La dérive.
Sens négatif, d’abord : ce qui perd son chemin contre son gré, ne retrouve plus la rive et risque la mort en haute mer.
Comme plusieurs expressions de ce type, c’est le XXe siècle poétique qui lui a donné une vertu positive. Il faut aller loin du connu, prendre le risque de l’errance, perdre le rivage pour espérer déboucher sur une terre nouvelle, continent ou archipel.
Baudelaire détestait « les lignes qui bougent » et serait horrifié de voir tous ces politiciens dire qu’ils souhaitent « faire bouger les lignes » (les reproches qu’on peut faire aux gouvernements occidentaux actuels sont d’ailleurs proches de ceux qu’il faisait à Napoléon III dans ses cahiers). Néanmoins, c’est l’envoi des Fleurs du Mal (« Le Voyage ») qui nous invite le plus clairement à l’inconnu, au nouveau, au voyage en mer dont on ne sait où il mènera.

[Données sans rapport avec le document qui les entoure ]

(** A row across any events: it stays, the same call, and its status does
    not come back to [scheduled]. *)
Lemma call_run_row s evs id row :
  table s !! id = Some row →
  ∃ row', table (call_run s evs) !! id = Some row'
          ∧ same_call row row'
          ∧ (row_status row ≠ scheduled → row_status row' ≠ scheduled)
          ∧ (row_status row' = scheduled → row' = row).
Proof.
  revert s row. induction evs as [|ev evs IH]; intros s row Hrow.
  { exists row. split; [done|]. split; [apply same_call_refl|done]. }
  destruct (call_step_row s ev id row Hrow) as (row1 & Hrow1 & Hsame1 & Hwhat).
  destruct (IH _ _ Hrow1) as (row' & Hrow' & Hsame & Hnot & Hsched).
  exists row'. split; [done|]. split; [by eapply same_call_trans|].
  destruct Hwhat as [->|(k & now & req & _ & _ & _ & Hst)]; [done|].
  assert (Hne : row_status row1 ≠ scheduled) by (rewrite Hst; by destruct req).
  split; [by auto|]. intros Hs. by destruct (Hnot Hne).
Qed.

Lemma call_run_no_row s evs id :
  table s !! id = None → table (call_run s evs) !! id = None.
Proof.
  revert s. induction evs as [|ev evs IH]; intros s Hrow; [done|].
  simpl. by apply IH, call_step_no_row.
Qed.

(** An ended or cancelled call with no update in flight stays as it is. *)
Lemma call_run_final s evs id row :
  table s !! id = Some row →
  row_status row = ended ∨ row_status row = cancelled →
  (∀ now req, (now, req) ∈ in_flight s → request_id req ≠ id) →
  table (call_run s evs) !! id = Some row.
Proof.
  revert s. induction evs as [|ev evs IH]; intros s Hrow Hfinal Hquiet; [done|].
  simpl.
  destruct (call_step_table s ev)
    as [[Htab [Hsame|[(now & req & Hev & Hchk & Hadd)|(k & Hdrop)]]]
       |(k & now & req & Hev & Hk & Htab & Hdel)].
  - apply IH; [by rewrite Htab|done|by rewrite Hsame].
  - apply IH; [by rewrite Htab|done|]. rewrite Hadd.
    intros n r [Hin|Hin]%elem_of_app; [by eapply Hquiet|].
    apply list_elem_of_singleton in Hin. injection Hin as -> ->.
    intros Hid. destruct (checks_passed _ _ Hchk) as (row0 & Hrow0 & _ & Hreq & _).
    rewrite Hid, Hrow in Hrow0. injection Hrow0 as <-.
    destruct req; simpl in Hreq; destruct Hfinal; congruence.
  - apply IH; [by rewrite Htab|done|]. rewrite Hdrop.
    intros n r Hin%elem_of_list_delete. by eapply Hquiet.
  - apply IH; [|done|].
    + rewrite Htab, update_other; [done|].
      intros Hid. by eapply Hquiet; [eapply list_elem_of_lookup_2|].
    + rewrite Hdel. intros n r Hin%elem_of_list_delete. by eapply Hquiet.
Qed.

La dérive devient une pratique fameuse chez Guy Debord. Je l’ai pratiquée, parfois, et je vois des amis plus jeunes faire de même, avec différentes variations : marcher au hasard ; prendre le premier train annoncé quand on arrive à la gare ; diverses combinaisons aléatoires pour commencer un voyage. Dans Panégyrique, Debord suggère que la pratique situationniste consistait essentiellement à marcher bourré dans Paris, ce qui est de fait une des activités les plus plaisantes au monde. Néanmoins, la dimension politique manque : on a passé un bon moment, on n’a participé à l’émancipation de personne.
Je me suis dit cela après une dérive parisienne ; j’étais en classes préparatoires, interne au centre de Paris, venais de lire le Rapport sur la construction de situations, et faisais quelques expériences. En rentrant, je pus faire le point sur les belles choses vues (le hasard m’avait mené entre autres au musée Delacroix, que je ne connaissais pas jusque-là), mais l’expérimentation était personnelle : le situationnisme avait tout de même une visée politique et, si j’analysais froidement l’action, j’avais passé une belle journée touristique de classe moyenne intellectuelle, rien de plus. J’en tirais la phrase : La dérive a fait dériver le situationnisme hors de la politique.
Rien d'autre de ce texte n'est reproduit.